The new Executive Order contains the toughest and most far reaching revolving door provisions ever adopted.
The new Executive Order, for the first time, prohibits presidential appointees who leave the government from coming back to lobby high level executive branch officials throughout the entire government, not just in their own department or agency, and from doing so for the entire period that President Obama serves as president. This includes a second term if the President is reelected.
The Executive Order also contains reverse "revolving door" provisions that will for the first time restrict the ability of lobbyists entering the Obama Administration from helping their former clients or influencing decisions on issues on which they have lobbied.
It prohibits any presidential appointee who served as a lobbyist during the two-year period prior to joining the Administration from working in any agency or department that they had lobbied, for a two-year period after they join the Administration.

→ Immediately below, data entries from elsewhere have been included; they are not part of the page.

Lemma finished_ok w i t id answer ctxDone co t' :
  w_ok w → w_callers w !! i = Some t → cl_progress t = Testing id →
  caller_finish (w_now w) answer ctxDone id (w_co w) t = (co, t') →
  w_ok (MkWorld (w_now w) co (<[i := t']> (w_callers w))).
Proof.
  intros Hw Ei Hp E. unfold caller_finish in E. injection E as <- <-.
  destruct (wk_callers _ Hw i t Ei) as [Hcalled Hc]. rewrite Hp in Hc. destruct Hc as (c & Ec & Hk & Hd).
  destruct (Check_finish_spec (w_now w) answer ctxDone id c (w_co w) (wk_co _ Hw) Ec Hd) as (Hco & Hle & Hnew & Hsame).
  apply w_ok_step; try done.
  - split; [done|]. cbn. destruct ctxDone; cbn.
    + eexists. split; [done|]. split; [done|]. done.
    + eexists. split; [done|]. split; [done|]. split; [done|]. cbn. rewrite (result_at_eq _ _ _ Hnew). auto.
  - intros j t0 id0 Hne Ej Ht. assert (id0 ≠ id) as Hn.
    { intros ->. apply Hne. by eapply (wk_testing _ Hw). }
    split; [by apply Hsame|]. by destruct ctxDone.
  - intros id0 c0 c' E0 E0' Hf Ht. destruct (decide (id0 = id)) as [->|Hn].
    + rewrite Hnew in E0'. by injection E0' as <-.
    + rewrite Hsame in E0' by done. congruence.
Qed.

Lemma forgot_ok w i t id co t' :
  w_ok w → w_callers w !! i = Some t → cl_progress t = Forgetting id →
  caller_forget (w_now w) id (w_co w) t = (co, t') →
  w_ok (MkWorld (w_now w) co (<[i := t']> (w_callers w))).
Proof.
  intros Hw Ei Hp E. unfold caller_forget in E. injection E as <- <-.
  destruct (wk_callers _ Hw i t Ei) as [Hcalled Hc]. rewrite Hp in Hc. destruct Hc as (c & Ec & Hk & Hd & Hat).
  destruct (Check_forget_spec (w_now w) (cl_question t) id c (w_co w) (wk_co _ Hw) Ec Hd) as [Hco Eh].
  apply w_ok_step; try done.
  - intros id0 c0 E0. rewrite Eh. eauto.
  - split; [done|]. cbn. exists c. rewrite Eh. split; [done|]. split; [done|]. split; [done|]. cbn.
    rewrite (result_at_eq _ _ c) by (by rewrite Eh). split; [done|]. split; [done|by left].
  - intros j t0 id0 Hne Ej Ht. by rewrite Eh.
  - intros id0 c0 c' E0 E0' Hf Ht. rewrite Eh in E0'. congruence.
Qed.

Lemma co_step_ok w w' : co_step w w' → w_ok w → w_ok w'.
Proof.
  intros Hs Hw. assert (Hdone : ∀ id (c c' : coordinatorCheck), co_heap (w_co w) !! id = Some c →
    co_heap (w_co w) !! id = Some c' → cc_done c = false → cc_done c' = true → cc_at c' = w_now w) by congruence.
  destruct Hs as [w now Hn|w i q maxAge ctxErr Ei|w i t co t' Ei Hp E|w i t id c Ei Hp Ec Hd|w i t id e Ei Hp
                 |w i t id answer ctxDone co t' Ei Hp E|w i t id co t' Ei Hp E].
  - destruct Hw as [[H1 H2 H3 H4] H5 H6]. split; cbn; [|intros i t Ei|done].
    + split; try done. intros id c E Hd. specialize (H4 id c E Hd). lia.
    + destruct (H5 i t Ei) as [Hc Hp]. split; [lia|done].
  - apply w_ok_step; try done; [apply Hw|apply heap_le_refl| |].
    + split; [cbn; lia|]. unfold Check_call. by destruct ctxErr.
    + intros j t id _ _ _. split; [done|]. unfold Check_call. by destruct ctxErr.
  - by eapply entered_ok.
  - destruct (wk_callers _ Hw i t Ei) as [Hcalled Hc]. rewrite Hp in Hc. destruct Hc as (c0 & Ec0 & Hk & Hat).
    assert (c0 = c) as -> by congruence. apply w_ok_step; try done; [apply Hw|apply heap_le_refl| |].
    + split; [done|]. unfold caller_joined. cbn. destruct (cc_abandoned c) eqn:Ea; [done|]. cbn.
      exists c. split; [done|]. split; [done|]. split; [done|]. cbn. rewrite (result_at_eq _ _ _ Ec). auto.
    + intros j t0 id0 _ _ _. split; [done|]. unfold caller_joined. cbn. by destruct (cc_abandoned c).
  - destruct (wk_callers _ Hw i t Ei) as [Hcalled _]. by apply w_ok_step; try done; [apply Hw|apply heap_le_refl].
  - by eapply finished_ok.
  - by eapply forgot_ok.
Qed.

Lemma co_reachable_ok w : co_reachable w → w_ok w.
Proof.
  intros [now Hr]. assert (H : w_ok (MkWorld now (NewCoordinator now) ∅)).
  { split; cbn; [split; cbn|..]; intros *; rewrite ?lookup_empty; done. }
  induction Hr as [|w1 w2 w3 Hs _ IH]; [done|]. apply IH. by eapply co_step_ok.
Qed.

(** C39 However the calls interleave, at most one test of a question runs at a time, and a
    call whose caller does not walk away returns the result of a test of its own question:
    same tag, link, timeout and expected status. The caller of that test did not walk away
    either, and the test ended after the call began or, at the time it was looked up, less
    than the allowed age before. *)
Theorem coordinator_shares w :
  co_reachable w →
  (∀ id id' c c', co_heap (w_co w) !! id = Some c → co_heap (w_co w) !! id' = Some c' →
     cc_done c = false → cc_done c' = false → key_of (cc_question c) = key_of (cc_question c') → id = id') ∧
  (∀ i t r, w_callers w !! i = Some t → cl_progress t = Returned r → rt_gaveUp r = false →
     ∃ id c, rt_origin r = Some id ∧ co_heap (w_co w) !! id = Some c ∧
       (status_ok (qu_expectedStatus (cl_question t)) → status_ok (qu_expectedStatus (cc_question c)) →
        cc_question c = cl_question t) ∧
       cc_done c = true ∧ cc_abandoned c = false ∧ rt_result r = check_result c ∧
       (cl_called t <= cc_at c ∨ 0 < cl_maxAge t ∧ rt_now r - cc_at c < cl_maxAge t)).
Proof.
  intros [H1 H2 _]%co_reachable_ok. split.
  - intros id id' c c' E E' Hd Hd' Hk. assert (Hr := ow_running _ _ H1 _ _ E Hd).
    assert (Hr' := ow_running _ _ H1 _ _ E' Hd'). congruence.
  - intros i t r Ei Hp Hg. destruct (H2 i t Ei) as [_ H]. rewrite Hp in H.
    destruct (rt_origin r) as [id|]; [|congruence]. destruct H as (c & Ec & Hk & Hd & Hr & Ha & Hat).
    exists id, c. split; [done|]. split; [done|]. split; [|auto].
    intros Hs Hs'. destruct (cc_question c), (cl_question t). unfold key_of in Hk. cbn in *. simplify_eq.
    f_equal. by apply expectedStatusKey_inj.
Qed.
Lemma select_fold_spec l best :
  best_ok best →
  let best' := fold_left (select_step vw g network) l best in
  best_ok best' ∧
  (best' = best ∨ ((best = (0, None) ∨ best'.1 < best.1) ∧
     ∃ o, o ∈ l ∧ measured vw g network o best'.1 ∧ best'.2 = Some o)) ∧
  (∀ o d, o ∈ l → measured vw g network o d → best'.2 ≠ None ∧ best'.1 <= d + ug_tolerance g) ∧
  (best.2 ≠ None → (∀ o d, o ∈ l → measured vw g network o d → best.1 <= d + ug_tolerance g) → best' = best).
Proof.
  destruct (proj2 Hg) as [Ht _].
  revert best. induction l as [|x l IH]; intros best Hb; cbn [fold_left].
  { split; [done|]. split; [by left|]. split; [intros o d []%elem_of_nil|done]. }
  destruct (select_step_spec best x Hb) as (Hb1 & Hs1 & Hm1 & Hk1).
  set (best1 := select_step vw g network best x) in *.
  destruct (IH best1 Hb1) as (Hb2 & Hs2 & Hm2 & Hk2).
  set (best2 := fold_left _ l best1) in *. clearbody best2 best1.
  split; [done|]. split; [|split].
  - destruct Hs2 as [->|[Hlt (o & Ho & Hmo & Eo)]].
    + destruct Hs1 as [->|(Hmx & Ex & Hlt)]; [by left|]. right. split; [destruct Hlt; [by left|right; lia]|].
      exists x. split; [by left|done].
    + right. split; [|exists o; split; [by right|done]].
      destruct Hs1 as [<-|(Hmx & Ex & [->|Hl])]; [done|by left|].
      destruct Hlt as [E|]; [by rewrite E in Ex|right; lia].
  - intros o d [->|Ho]%elem_of_cons Hd; [|by eapply Hm2].
    destruct (Hm1 d Hd) as [Hn Hle]. destruct Hs2 as [->|[[E|Hlt] (o' & _ & _ & Eo')]]; [done|by rewrite E in Hn|].
    split; [congruence|lia].
  - intros Hn Hall. assert (E1 : best1 = best) by (apply Hk1; [done|]; intros d Hd; apply (Hall x d); [by left|done]).
    rewrite <- E1. apply Hk2; [by rewrite E1|]. rewrite E1. intros o d Ho Hd. apply (Hall o d); [by right|done].
Qed.

Lemma select_current_ok : best_ok (select_current vw g network).
Proof.
  unfold select_current. destruct (selectedFor g network) as [o|]; [|by left].
  destruct (load_delay vw g network o) as [d|] eqn:E; [|by left].
  right. split; [by eapply load_delay_ok|by eexists].
Qed.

It also provides that a person who served as a lobbyist during the two-year period prior to joining the Obama Administration cannot for the first two years after being appointed to the Obama Administration participate in any particular matter on which the person lobbied or in the specific issue area in which the particular matter falls.
These are unprecedented restrictions on what lobbyists can do when they join an Administration.
The Executive Order requires all presidential appointees to sign a binding agreement that they will comply with the Executive Order and sets up an important oversight and enforcement process, giving responsibilities to the Office of Government Ethics and the Justice Department to ensure compliance with the new Order.
President Obama's Executive Order follows on the important leadership he provided on lobbying reform in the last Congress when, along with Senator Russell Feingold (D-WI) and Representative Chris Van Hollen (D-MD), then-Senator Obama led a hard fought, successful battle to enact key lobbying transparency provisions. The provisions require members of Congress and federal candidates, for the first time, to disclose the lobbyists who bundled contributions for them and the total amounts each raised.
During the 2008 presidential campaign, President Obama stated that he was "firmly committed to reforming the [presidential public financing] system as president so that it's viable in today's campaign climate."